# Instructions for the task
Please take the lines from the one holding "Lemma data_V2P data" through the one holding "ksize (KMap KERNLINK" in the data below and copy them exactly.

# Records provided

Lemma setupkvm_loop_ok d ks : forall s l f,
  pt_inv me s d rest l -> (forall vb, is_u32 vb -> lookup (k_mem s) d vb = f vb) ->
  (forall vb, vb < KERNBASE -> f vb = 0) -> kmaps_ok f ks ->
  exists r s' l', setupkvm_loop d ks s = Ok r s' /\
    kvm_outcome s (pt_pages (k_mem s) d ++ l) (foldl add_map f ks) r s' l'.
Proof.
  induction ks as [|k ks IH]; intros s l f H Hf Hlow Hks; cbn [setupkvm_loop foldl].
  - pose proof (page_nonzero _ _ (dir_page _ _ _ _ _ H)).
    exists d, s, l. split; [done|]. split_and!; [done|by intros w _ b _|]. right. auto.
  - destruct Hks as [Hk Hks].
    destruct (mappages_ok me s d rest l (kperm k) (virt k) (ksize k / PGSIZE) (phys_start k))
      as (r & s1 & l1 & n & E & H1 & S1 & M1 & R); try apply Hk; auto.
    1-4: destruct Hk; unfold KERNBASE, PGSIZE in *;
      clear -km_virt0 km_size0 km_size_al0 km_virt_end0 km_phys_end0; Z.div_mod_to_equations; lia.
    { intros vb Hvb. destruct Hk. rewrite Hf; [apply km_fresh0|];
      unfold is_u32, KERNBASE, PGSIZE in *; 
      clear -Hvb km_virt0 km_size0 km_size_al0 km_virt_end0; Z.div_mod_to_equations; lia. }
    replace (ksize k / PGSIZE * PGSIZE) with (ksize k) in E.
    2:{ destruct Hk. unfold PGSIZE in *. clear -km_size_al0. Z.div_mod_to_equations. lia. }
    mstep E.
    pose proof (ps_end _ _ _ _ _ S1) as Ee.
    assert (forall w, w ∈ rest -> page_eq (k_mem s) (k_mem s1) w) as Hw.
    { intros w Hw. apply (ps_frame _ _ _ _ _ S1); [by eapply rest_page|by eapply rest_not_pt]. }
    destruct R as [(-> & ->)|(-> & Hn & ->)]; cbn [Z.ltb Z.compare].
    + destruct (IH s1 l1 (add_map f k) H1) as (r & s' & l' & E' & Ee' & W' & O); auto.
      * by apply (add_map_maps d (k_mem s)).
      * intros vb Hvb. unfold add_map. rewrite decide_False; [by apply Hlow|]. destruct Hk. lia.
      * exists r, s', l'. split; [done|]. split_and!; [by rewrite Ee'| |].
        -- intros w Hin. eapply page_eq_trans; [by apply Hw|by apply W'].
        -- by rewrite (ps_perm _ _ _ _ _ S1) in O.
    + assert (range_pages (k_mem s1) d 0 KERNBASE = []) as Er.
      { apply range_pages_nil. intros v Hv. apply elem_of_pages_range in Hv as [Hv _]; [|done].
        assert (is_u32 v) by (unfold is_u32, KERNBASE in *; lia).
        rewrite M1 by done. rewrite decide_False by (destruct Hk; lia).
        rewrite Hf, Hlow by (done || lia). done. }
      destruct (freevm_ok me d s1 rest []) as (s2 & l2 & E2 & K2 & P2 & Ee2 & W2);
        [by rewrite Er|].
      mstep E2. rewrite Er in P2. cbn [app] in P2.
      exists 0, s2, l2. split; [done|]. split_and!; [by rewrite Ee2| |].
      * intros w Hin. eapply page_eq_trans; [by apply Hw|by apply W2].
      * left. assert (l2 ≡ₚ pt_pages (k_mem s) d ++ l) as P by by rewrite <- (ps_perm _ _ _ _ _ S1).
        split_and!; auto. pose proof H as [_ He Hok Hn']. split; rewrite ?Ee2, ?Ee; auto.
        -- by apply Forall_app in Hok as [_ ?].
        -- rewrite P. revert Hn'. apply NoDup_Permutation_proper. rewrite !app_assoc.
           f_equiv. apply Permutation_app_comm.
        -- pose proof (Permutation_length (ps_perm _ _ _ _ _ S1)) as PL. rewrite app_nil_r in PL.
           rewrite <- PL. apply pt_pages_length.
Qed.
End setupkvm.

Record data_ok (data : Z) : Prop := DataOk {
  dt_low : KERNLINK < data;
  dt_high : data < KERNBASE + PHYSTOP;
  dt_al : data `mod` PGSIZE = 0
}.

Lemma data_V2P data : data_ok data -> V2P data = data - KERNBASE.
Proof.
  intros [H1 H2 _]. unfold V2P. apply u32_small.
  unfold is_u32, KERNLINK, KERNBASE, EXTMEM, PHYSTOP in *. lia.
Qed.

Lemma ksize_kmap data : data_ok data ->
  ksize (KMap KERNBASE 0 EXTMEM PTE_W) = EXTMEM /\
  ksize (KMap KERNLINK (V2P KERNLINK) (V2P data) 0) = data - KERNLINK /\
  ksize (KMap data (V2P data) PHYSTOP PTE_W) = KERNBASE + PHYSTOP - data /\
  ksize (KMap DEVSPACE DEVSPACE 0 PTE_W) = 0x2000000.
Proof.
  intros H. pose proof (data_V2P _ H) as E. destruct H as [H1 H2 _].
  unfold ksize. cbn [phys_start phys_end]. rewrite E.
  change (V2P KERNLINK) with 0x100000.
  unfold KERNLINK, KERNBASE, EXTMEM, PHYSTOP, DEVSPACE in *.
  split_and!; [done| | |done]; rewrite u32_small by (unfold is_u32; lia); lia.
Qed.

Lemma kmaps_ok_kmap data : data_ok data -> kmaps_ok (fun _ => 0) (kmap data).
Proof.
  intros H. pose proof (data_V2P _ H) as E. pose proof (ksize_kmap _ H) as S.
  destruct S as (S1 & S2 & S3 & S4).
  destruct H as [H1 H2 H3]. unfold kmap, kmaps_ok.
  assert (V2P KERNLINK = EXTMEM) as EL by done.
  assert (exists q, data = 4096 * q) as [q Hq].
  { exists (data / 4096). unfold PGSIZE in H3. clear -H3. Z.div_mod_to_equations. lia. }
  assert (forall a, (a * 4096) `mod` PGSIZE = 0) as Hmul by (intros; by apply Z.mod_mul).
  rewrite EL, E in S2. rewrite E in S3. rewrite EL, !E.
  split_and!; try done; split; rewrite ?S1, ?S2, ?S3, ?S4; cbn [virt phys_start kperm];
    unfold KERNLINK, KERNBASE, EXTMEM, PHYSTOP, DEVSPACE, PTE_W in *;
    try done; try lia; try (unfold PGSIZE; lia).
  all: try (intros vb Hvb; cbn [virt] in Hvb; rewrite ?S1, ?S2, ?S3, ?S4 in Hvb;
    unfold add_map; cbn [virt]; rewrite ?S1, ?S2, ?S3; rewrite ?decide_False by lia; done).
  - replace (data - (0x80000000 + 0x100000)) with ((q - 524544) * 4096) by lia. apply Hmul.
  - replace (data - 0x80000000) with ((q - 524288) * 4096) by lia. apply Hmul.
  - replace (0x80000000 + 0xE000000 - data) with ((581632 - q) * 4096) by lia. apply Hmul.
Qed.

(** [setupkvm] either returns a directory of the kernel mappings or gives back
    every page it took. *)
Lemma setupkvm_ok me s rest l data :
  page_inv me s rest l -> data_ok data ->
  exists r s' l', setupkvm data s = Ok r s' /\ kvm_outcome me rest s l (kvm_entry data) r s' l'.
Proof.
  intros H Hd. unfold setupkvm. destruct l as [|d l].
  - destruct (kalloc_none _ _ (gi_k _ _ _ _ H)) as (s1 & E1 & K1 & Em & Ee).
    exists 0, s1, []. split; [by mstep E1|]. split_and!; [done|by rewrite Em; intros w _ b _|].
    left. split_and!; auto; [|done]. destruct H as [_ He Hok Hn]. by split; rewrite ?Ee.
  - destruct (new_directory _ _ _ _ _ H) as (s1 & E1 & E2 & Hne & H2 & Ee & Ep & L & W).
    mstep E1. rewrite (proj2 (Z.eqb_neq d 0)) by done. mstep E2.
    set (s2 := set_mem _ s1) in *.
    change (DEVSPACE <? P2V PHYSTOP) with false. cbv iota.
    destruct (setupkvm_loop_ok me rest d (kmap data) s2 l (fun _ => 0) H2)
      as (r & s' & l' & E & Ee' & W' & O); [auto|auto|by apply kmaps_ok_kmap|].
    rewrite Ep in O. cbn [app] in O.
    exists r, s', l'. split; [done|]. split_and!; [by rewrite Ee'| |done].
    intros w Hw. eapply page_eq_trans; [apply W|by apply W'].
    + eapply page_inv_ok; [exact H|]. rewrite elem_of_app. by left.
    + intros ->. pose proof (gi_nodup _ _ _ _ H) as Hn. apply NoDup_app in Hn as (_ & Hn & _).
      apply (Hn d Hw). by left.
Qed.

(** The kernel part of every directory. *)
Lemma kvm_entry_eq data va :
  data_ok data -> is_u32 va ->
  kvm_entry data va =
    if decide (KERNBASE <= va < KERNLINK \/ data <= va < KERNBASE + PHYSTOP)
    then PGROUNDDOWN va - KERNBASE + Z.lor PTE_P PTE_W else
    if decide (KERNLINK <= va < data) then PGROUNDDOWN va - KERNBASE + PTE_P else
    if decide (DEVSPACE <= va) then PGROUNDDOWN va + Z.lor PTE_P PTE_W else 0.
Proof.
  intros H Hva. pose proof (data_V2P _ H) as E. pose proof (ksize_kmap _ H) as S.
  destruct S as (S1 & S2 & S3 & S4).
  destruct H as [H1 H2 _]. unfold kvm_entry, kmap. cbn [foldl]. unfold add_map.
  cbn [virt phys_start kperm]. rewrite S1, S2, S3, S4, E.
  change (pte_flags PTE_W) with 3. change (pte_flags 0) with 1. change (V2P KERNLINK) with EXTMEM.
  change (Z.lor PTE_P PTE_W) with 3. change PTE_P with 1.
  unfold is_u32, KERNLINK, KERNBASE, EXTMEM, PHYSTOP, DEVSPACE in *.
  repeat case_decide; lia.
Qed.

(** ** allocuvm *)

Lemma pages_snoc a0 a :
  a0 `mod` PGSIZE = 0 -> a `mod` PGSIZE = 0 -> a0 <= a ->
  pages a0 (a + PGSIZE) ≡ₚ a :: pages a0 a.
Proof.
  intros H0 H1 Hle. rewrite (pages_split a0 a) by done.
  rewrite Z.min_l by (unfold PGSIZE; lia).
  rewrite (pages_cons a) by (unfold PGSIZE; lia). rewrite (pages_nil (a + PGSIZE)) by lia.
  by rewrite Permutation_app_comm.
Qed.

Lemma range_pages_snoc m d a0 a v :
  a0 `mod` PGSIZE = 0 -> a `mod` PGSIZE = 0 -> a0 <= a -> page_of m d a = Some v ->
  range_pages m d a0 (a + PGSIZE) ≡ₚ v :: range_pages m d a0 a.
Proof.
  intros H0 H1 Hle Hv. unfold range_pages. rewrite pages_snoc by done. cbn. by rewrite Hv.
Qed.

Lemma range_pages_prefix m d a0 a hi :
  a0 `mod` PGSIZE = 0 -> a `mod` PGSIZE = 0 -> a0 <= a <= hi ->
  (forall v, v ∈ pages a hi -> mapped (lookup m d v) = false) ->
  range_pages m d a0 hi ≡ₚ range_pages m d a0 a.
Proof.
  intros H0 H1 Hle Hn. unfold range_pages at 1. rewrite (pages_split a0 a), omap_app by (done || lia).
  rewrite Z.min_l by lia. fold (range_pages m d a0 a) (range_pages m d a hi).
  by rewrite (range_pages_nil m d a hi), app_nil_r.
Qed.

Section allocuvm.
  Context (me : nat) (d : Z).

(** Mapping a page already allocated at an unmapped address. *)
Lemma map_page s rest l a perm v :
  pt_inv me s d (v :: rest) l -> 0 <= a -> a + PGSIZE <= 2 ^ 32 -> a `mod` PGSIZE = 0 ->
  0 <= perm < PGSIZE -> mapped (lookup (k_mem s) d a) = false ->
  exists r s' l', mappages d a PGSIZE (V2P v) perm s = Ok r s' /\
    pt_inv me s' d (v :: rest) l' /\ pt_step d s l s' l' /\
    (forall w, w ∈ v :: rest -> page_eq (k_mem s) (k_mem s') w) /\
    ((r = 0 /\ forall vb, is_u32 vb -> lookup (k_mem s') d vb =
        if decide (a <= vb < a + PGSIZE) then V2P v + pte_flags perm else lookup (k_mem s) d vb) \/
     (r = -1 /\ l' = [] /\ forall vb, is_u32 vb -> lookup (k_mem s') d vb = lookup (k_mem s) d vb)).
Proof.
  intros H Ha Hae Hal Hp Hm.
  assert (page_ok (k_end s) v) as Hv by (eapply rest_page; [exact H|by left]).
  pose proof (page_V2P _ _ Hv) as (_ & V1 & V2). pose proof (page_phys_aligned _ _ Hv) as V3.
  destruct (mappages_ok me s d (v :: rest) l perm a 1 (V2P v)) as (r & s' & l' & k & E & H' & S & M & R);
    auto; try lia.
  { unfold PHYSTOP, PGSIZE in *. lia. }
  { intros vb Hvb. rewrite (lookup_page _ _ vb a); [done|]. symmetry. apply page_index; [done|lia]. }
  rewrite Z.mul_1_l in E. exists r, s', l'. split_and!; auto.
  - intros w Hw. apply (ps_frame _ _ _ _ _ S); [by eapply rest_page|].
    eapply (rest_not_pt _ _ _ _ _ H'). done.
  - destruct R as [(-> & ->)|(-> & Hk & Hl)].
    + left. split; [done|]. intros vb Hvb. rewrite M, Z.mul_1_l by done.
      case_decide; [|done]. rewrite Z.div_small by lia. lia.
    + right. split; [done|]. split; [done|]. assert (k = 0) as -> by lia.
      intros vb Hvb. rewrite M by done. by rewrite decide_False by lia.
Qed.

# Solution
Lemma data_V2P data : data_ok data -> V2P data = data - KERNBASE.
Proof.
  intros [H1 H2 _]. unfold V2P. apply u32_small.
  unfold is_u32, KERNLINK, KERNBASE, EXTMEM, PHYSTOP in *. lia.
Qed.

Lemma ksize_kmap data : data_ok data ->
  ksize (KMap KERNBASE 0 EXTMEM PTE_W) = EXTMEM /\
  ksize (KMap KERNLINK (V2P KERNLINK) (V2P data) 0) = data - KERNLINK /\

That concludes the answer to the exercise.